Secondly, the Revoice view of sexuality downplays the dangers of a generalized pagan homosexual culture. Using social justice terminology concerning “minority issues,” Collins calls for the end to “straight privilege” and a full-acceptance of gay culture. He thus makes common cause with the entire gay community. Is such a rosy view of culture guaranteed? Will we not rather find ourselves in a culture as immoral as pagan Rome, which Paul denounces in Romans 1:26–27? All memory of God the Creator expressed through humanity in the heterosexual “image of God” (Gen 1:27–28) will be virtually expunged from human consciousness and what is left of Western culture will become thoroughly pagan, helped on, tragically, by supposedly orthodox Evangelical believers.

Collins’s future culture will not be a kumbaya love-in. It will quickly lead to a culture like the one in the days of Sodom and Gomorrah, when materialism, pride, violence, and gross sexual immorality prevailed (Matt 24:9-12; Luke 17:26–30). How many will be saved in the day of God’s wrath?

Thirdly, the theological intentions of future conferences envisaged by Revoice indicate a further, troubling theological slide. The Revoice organizers turned to Christy Messick who lives in Georgetown, Kentucky “with her wife, Sarah.” Thus, homosexual marriage is introduced into the Revoice agenda.
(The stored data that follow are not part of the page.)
(** X15. The guard of line 108 bounds the scenario index from above only.
    With an index below zero Python's indexing counts from the end: for -4
    to -1 the run shows scenario [4 + index] (and a submit scores it), and
    below -4 the run raises IndexError after the page head, with the session
    state untouched. *)
Theorem negative_index_edge (e : env) (w : world) (i b : Z) :
  game_state w i b → (i < 0)%Z →
  if decide (-4 ≤ i)%Z then
    ∃ sc fig,
      scenarios !! Z.to_nat (4 + i) = Some sc ∧
      show_game e w =
        (if submitting e then Rerun (submitted e w b i sc fig)
         else Ok tt (rendered e w b i sc fig))
  else
    show_game e w =
      Raised IndexError {| session_state := session_state w;
                           page := page w ++ page_head (VInt b);
                           rng_pos := rng_pos w |}.
Proof.
  intros [Hi Hb] Hneg. case_decide as Hlow.
  - destruct (scenario_at (4 + i)) as [sc Hsc]; [lia |].
    assert (Hpy : py_index scenarios i = Some sc).
    { unfold py_index. destruct (Z.leb_spec 0 i); [lia |].
      destruct (Z.leb_spec (- Z.of_nat (length scenarios)) i) as [_|Hlt];
        [exact Hsc | simpl in Hlt; lia]. }
    destruct (show_game_playing_at e w b i sc Hb Hi) as [fig E]; [lia | done |].
    by exists sc, fig.
  - unfold show_game. rewrite (show_game_head e w (VInt b)) by done.
    rewrite (bind_get_attr _ (VInt i)) by done.
    cbn [py_lt]. rewrite bind_ret.
    replace (i <? Z.of_nat (length scenarios))%Z with true
      by (symmetry; apply Z.ltb_lt; simpl; lia).
    rewrite (bind_get_attr _ (VInt i)) by done.
    apply bind_Raised. cbn [list_getitem]. unfold py_index.
    destruct (Z.leb_spec 0 i); [lia |].
    destruct (Z.leb_spec (- Z.of_nat (length scenarios)) i) as [Hle|_];
      [simpl in Hle; lia | done].
Qed.

Lemma negative_index_edge_witness :
  if decide (-4 ≤ -1)%Z then
    ∃ sc fig,
      scenarios !! Z.to_nat (4 + -1) = Some sc ∧
      show_game (demo_env (-1) "long" "smart") (demo_world (-1) 10000) =
        (if submitting (demo_env (-1) "long" "smart")
         then Rerun (submitted (demo_env (-1) "long" "smart") (demo_world (-1) 10000)
                       10000 (-1) sc fig)
         else Ok tt (rendered (demo_env (-1) "long" "smart") (demo_world (-1) 10000)
                       10000 (-1) sc fig))
  else
    show_game (demo_env (-1) "long" "smart") (demo_world (-1) 10000) =
      Raised IndexError {| session_state := session_state (demo_world (-1) 10000);
                           page := page (demo_world (-1) 10000) ++ page_head (VInt 10000);
                           rng_pos := rng_pos (demo_world (-1) 10000) |}.
Proof.
  apply (negative_index_edge (demo_env (-1) "long" "smart") (demo_world (-1) 10000)
           (-1) 10000).
  - split; vm_compute; reflexivity.
  - lia.
Defined.

(** ** Winning *)

Lemma spec_submit_gain sc entry exit_choice :
  (0 < (spec_submit sc entry exit_choice).2)%Z →
  entry = Scenario.entry sc ∧ exit_choice = "smart".
Proof.
  unfold spec_submit. repeat case_decide; cbn [snd]; try lia.
  intros _. split; [| done]. by destruct (decide (entry = Scenario.entry sc)).
Qed.

Lemma engine_step_cases e i b :
  (0 ≤ i ≤ 4)%Z →
  engine_step e (i, b) = (i, b) ∨
  ∃ sc, submitting e = true ∧ (i < 4)%Z ∧ scenarios !! Z.to_nat i = Some sc ∧
        engine_step e (i, b)
          = ((i + 1)%Z, (b + (spec_submit sc (entry_of e i) (exit_of e i)).2)%Z).
Proof.
  intros Hi. unfold engine_step.
  destruct (Z.ltb_spec i 4) as [Hlt|Hge]; [| by left].
  destruct (submitting e); [| by left]. cbn [andb].
  destruct (scenario_at i) as [sc Hsc]; [lia |]. rewrite Hsc.
  right. by exists sc.
Qed.
(** * Limit/offset pagination (package [pagination]): model and properties

    A shallow embedding of [limit-offset/pagination.go]: the parameter
    extractor [FindParams], the renderers [Params.Query] and
    [Params.SortURL], and the page builder [Paginate] with its helpers
    [buildLinks] and [buildData].

    Conventions.
    - Go's [uint] is an integer of 32 or 64 bits, depending on the target.
      Values are carried as [Z]; every operation that can leave the range
      wraps explicitly ([wrap]).  The width is the parameter [Arch].
    - Go strings are byte sequences: [string] of [ascii].
    - [[]T] is [list T]; a slice expression that Go would refuse at run time
      yields [None].
    - [req.URL.Query()] is represented by the [url.Values] map it returns,
      a finite map from keys to the list of their values. *)

From Stdlib Require Import ZArith Lia List Ascii String.
From Stdlib Require Import DecimalString DecimalPos DecimalN DecimalFacts.
From stdpp Require Import base option list gmap strings.

Local Open Scope Z_scope.

(** ** Machine integers *)

Inductive Arch := Arch32 | Arch64.

Definition uintBits (a : Arch) : Z :=
  match a with Arch32 => 32 | Arch64 => 64 end.

(** Reduction to the range of [uint]: the result of a Go [uint] operation,
    and of a conversion [uint(x)]. *)
Definition wrap (a : Arch) (z : Z) : Z := z mod 2 ^ uintBits a.

Definition uadd (a : Arch) (x y : Z) : Z := wrap a (x + y).
Definition usub (a : Arch) (x y : Z) : Z := wrap a (x - y).

(** [x] is a value of type [uint]. *)
Definition is_uint (a : Arch) (x : Z) : Prop := 0 <= x < 2 ^ uintBits a.

(** [n] is a value of type [int] that is the length of a slice. *)
Definition is_len (a : Arch) (n : nat) : Prop :=
  Z.of_nat n < 2 ^ (uintBits a - 1).

(** ** Strings: the parts of [strings], [strconv] and [fmt] the package uses *)

(** [strings.Join]. *)
Fixpoint Join (elems : list string) (sep : string) : string :=
  match elems with
  | [] => ""
  | [e] => e
  | e :: rest => e +:+ sep +:+ Join rest sep
  end.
As noted above, Coles who speaks of a lesbian friend who is “desperately in love with Jesus” will have no problem working with Christy Messick nor another speaker, Alan Chambers, once the head of Exodus International who now supports “open and affirming churches”.

People called on Greg Johnson (the PCA host pastor) to cancel the July 2018 conference. But the conference went on, so we must be prepared for a massive splintering in the ranks of orthodox Christianity. The devil knows where to strike—God knit one-man/one-woman marriage into the very fabric of the universe to show us an expression of his own Trinitarian image and about the divine Son’s eternal marriage to his Bride, the Church, a marriage sealed in his blood. May God have mercy on us and teach us to love His Word and the distinctions he has placed in creation for true human flourishing.

P.S. I recommend reading Al Mohler, “Torn between Two Cultures” (August 2, 2018).